Make Top N-grams Table
fst_get_top_ngrams.Rd
Creates a table of the most frequently-occurring n-grams within the data.
Usage
fst_get_top_ngrams(
data,
number = 10,
ngrams = 1,
norm = "number_words",
pos_filter = NULL,
strict = TRUE
)
Arguments
- data
A dataframe of text in CoNLL-U format.
- number
The number of n-grams to return, default is `10`.
- ngrams
The type of n-grams to return, default is `1`.
- norm
The method for normalising the data. Valid settings are `"number_words"` (the number of words in the responses, default), `"number_resp"` (the number of responses), or `NULL` (raw count returned).
- pos_filter
List of UPOS tags for inclusion, default is `NULL` which means all word types included.
- strict
Whether to strictly cut-off at `number` (ties are alphabetically ordered), default is `TRUE`.
Examples
q11_1 <- conllu_dev_q11_1_nltk
fst_get_top_ngrams(q11_1, norm = NULL)
#> Note:
#> N-grams with equal occurrence are presented in alphabetical order.

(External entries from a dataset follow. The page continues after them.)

Lemma lookup_address_in ifs src i : if_lookup_address ifs src = Ok (Some i) → i ∈ ifs.
Proof.
  unfold if_lookup_address. assert (Hloop : ∀ l best m, l ⊆ ifs → (∀ j, m = Some j → j ∈ ifs) →
    lookup_address_loop l src best m = Ok (Some i) → i ∈ ifs).
  { induction l as [|j l IH]; intros best m Hl Hm; cbn [lookup_address_loop]; [by intros [= ->]; apply Hm|].
    destruct (lookup_connected j src (if_connected j) best m) as [r|] eqn:E; [|done]. cbn [mbind res_bind].
    apply (lookup_connected_in j src (if_connected j) ifs) in E; [|set_solver|done].
    destruct r as [k|[b m']]; [by intros [= <-]|]. apply IH; [set_solver|done]. }
  apply Hloop; done.
Qed.

Context (ris : list rip_interface) (Hris : Forall rif_ok ris).

Lemma rip_update_process_run y z :
  rip_inv z → routes_fit z → locks_room (rd_table z) →
  reads_state z (rip_update_process rip_outgoing_filter rip_offset_list_apply_out md5 now c ris y).
Proof.
  intros Hinv Hfit Hroom. assert (Hout : ∀ ri to version, rif_ok ri → reads_state z (rip_output_process ri to y version)).
  { intros ri to version Hri. by apply rip_output_process_run. }
  unfold rip_update_process. apply reads_state_bind; [apply in_turn_run; eapply Forall_impl; [exact Hris|]|intros ps].
  - intros ri Hri. assert (Hif : ∀ version, reads_state z (rip_update_interface rip_outgoing_filter rip_offset_list_apply_out md5 now c ri version y)).
    { intros version. unfold rip_update_interface. destruct (_ && _); [by apply Hout|]. destruct (_ || _); [|apply reads_state_ret].
      pose proof (rk_destination ri Hri) as Hd. induction (if_connected (rif_ifp ri)) as [|cn l IH]; [apply reads_state_ret|].
      apply Forall_cons in Hd as [[d Hd] Hl]. cbn [output_connected].
      apply reads_state_bind; [exists d; unfold st_lift; by rewrite Hd|]. intros d'.
      apply reads_state_bind; [destruct (_ =? _); [by apply Hout|apply reads_state_ret]|]. intros qs.
      apply reads_state_bind; [by apply IH|]. intros. apply reads_state_ret. }
    unfold update_interface. destruct (_ || _); [apply reads_state_ret|]. destruct (_ =? _); [apply Hif|].
    apply reads_state_bind; [destruct (negb _); [apply Hif|apply reads_state_ret]|]. intros qs.
    apply reads_state_bind; [destruct (negb _); [apply Hif|apply reads_state_ret]|]. intros. apply reads_state_ret.
  - apply reads_state_bind; [|intros; apply reads_state_ret]. apply in_turn_run. eapply Forall_impl; [apply (co_neighbor c Hc)|].
    intros addr Haddr. unfold update_neighbor.
    destruct (if_lookup_address_run (rif_ifp <$> ris) addr Haddr) as [o Ho].
    { apply Forall_fmap. eapply Forall_impl; [exact Hris|]. by intros ri []. }
    assert (Hl : st_lift (if_lookup_address (rif_ifp <$> ris) addr) z = Ok (o, z)) by (unfold st_lift; by rewrite Ho).
    unfold reads_state. rewrite (st_bind_Ok _ _ _ _ _ Hl). destruct o as [i|]; [|apply reads_state_ret].
    apply lookup_address_in, list_elem_of_fmap in Ho as (rj & -> & Hin).
    destruct (find _ ris) as [ri|] eqn:Ef.
    2:{ apply list_elem_of_In in Hin. pose proof (find_none _ _ Ef rj Hin) as Hne. cbn in Hne. by rewrite Z.eqb_refl in Hne. }
    apply find_some in Ef as [Hri _]. apply list_elem_of_In in Hri. rewrite Forall_forall in Hris.
    erewrite st_bind_Ok by reflexivity. apply Hout. by apply Hris.
Qed.
End Sends.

#> By default, n-grams are presented in order to the `number` cutoff n-gram.
#> This means that equally-occurring later-alphabetically n-grams beyond the cutoff n-gram will not be displayed.
#>
#> words occurrence
#> 1 ihminen 205
#> 2 asia 102
#> 3 elintaso 96
#> 4 köyhä 88
#> 5 paljon 86
#> 6 huono 83
#> 7 köyhyys 68
#> 8 tarvita 63
#> 9 kehitys 60
#> 10 maa 59
fst_get_top_ngrams(q11_1, number = 10, ngrams = 1, norm = "number_resp")
#> Note:
#> N-grams with equal occurrence are presented in alphabetical order.
#> By default, n-grams are presented in order to the `number` cutoff n-gram.

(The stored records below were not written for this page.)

(* ===== verification/RipClaims.v ===== *)
(** RIP: what the daemon guarantees, with examples. *)

From S2P Require Import Prelude Prefix Table TableFacts TableRep TableWalk TableGet TableDelete TableIter TableSpec TableView Rip RipInv RipProcess RipOps RipRun RipOutput RipFit.

Implicit Types (z : ripd) (x : rip_info) (r : nat) (p : prefix) (e : rte) (i : interface).

(** The daemon when it starts. *)
Definition rip_start : ripd := Ripd route_table_init ∅ 0 ∅ false false false [].

Lemma rip_start_inv : rip_inv rip_start.
Proof.
  assert (Ha : abs (rd_table rip_start) = ∅) by reflexivity. split; try done; cbn.
  - apply init_inv.
  - intros r [? ?]. done.
  - intros r k. split; [set_solver|]. by intros (x & ? & _).
Qed.

Lemma rip_start_locks c : locks_below c (rd_table rip_start).
Proof. intros id n Hn. cbn in Hn. done. Qed.

(** What zebra is to have of a route. *)
Definition known (o : option aroute) : option (list Z * Z) :=
  match o with Some (Learned _ nexthop metric _) => Some (nexthop, metric) | _ => None end.

Lemma known_announced o : known (seen <$> o) = o ≫= announced.
Proof.
  destruct o as [x|]; [|done]. cbn. unfold seen, announced. destruct (usable x), (rip_route_rte x); done.
Qed.

(** * The daemon *)

Section Claims.
Context (little_endian : bool)
        (rip_incoming_filter : interface → prefix → bool)
        (rip_offset_list_apply_in : interface → prefix → Z → option Z)
        (rip_distance_apply : list Z → prefix → Z).

Abbreviation input_ok := (input_ok rip_offset_list_apply_in).

Section Output.
(** The interfaces and the configuration of the output. *)
Context (rip_outgoing_filter : rip_interface → prefix → bool)
        (rip_offset_list_apply_out : interface → prefix → Z → option Z)
        (md5 : list Z → list Z) (md5_ok : ∀ bs, bytes_ok (md5 bs) ∧ length (md5 bs) = 16%nat) (now : Z)
        (c : rip_conf) (c_ok : conf_ok c) (ris : list rip_interface) (ris_ok : Forall rif_ok ris).

Definition rip_send (y : route_type) : M unit :=
  rip_update_process rip_outgoing_filter rip_offset_list_apply_out md5 now c ris y;; mret tt.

#> This means that equally-occurring later-alphabetically n-grams beyond the cutoff n-gram will not be displayed.
#>
#> words occurrence
#> 1 ihminen 0.217
#> 2 asia 0.108
#> 3 elintaso 0.102
#> 4 köyhä 0.093
#> 5 paljon 0.091
#> 6 huono 0.088
#> 7 köyhyys 0.072
#> 8 tarvita 0.067
#> 9 kehitys 0.063
#> 10 maa 0.062
cb <- conllu_cb_bullying
pf <- c("NOUN", "VERB", "ADJ", "ADV")
fst_get_top_ngrams(cb, number = 15, pos_filter = pf)
#> Note:
#> N-grams with equal occurrence are presented in alphabetical order.
#> By default, n-grams are presented in order to the `number` cutoff n-gram.
#> This means that equally-occurring later-alphabetically n-grams beyond the cutoff n-gram will not be displayed.
#>
#> words occurrence
#> 1 lyödä 0.023
#> 2 lyöminen 0.019
#> 3 paha 0.016
#> 4 sanoa 0.012
#> 5 tehdä 0.011
#> 6 tulla 0.011
#> 7 ottaa 0.010
#> 8 potkiminen 0.009
#> 9 töniminen 0.008
#> 10 kiusata 0.008
#> 11 potkia 0.008
#> 12 kaveri 0.007
#> 13 tyhmä 0.007
#> 14 haukkulla 0.007
#> 15 mieli 0.007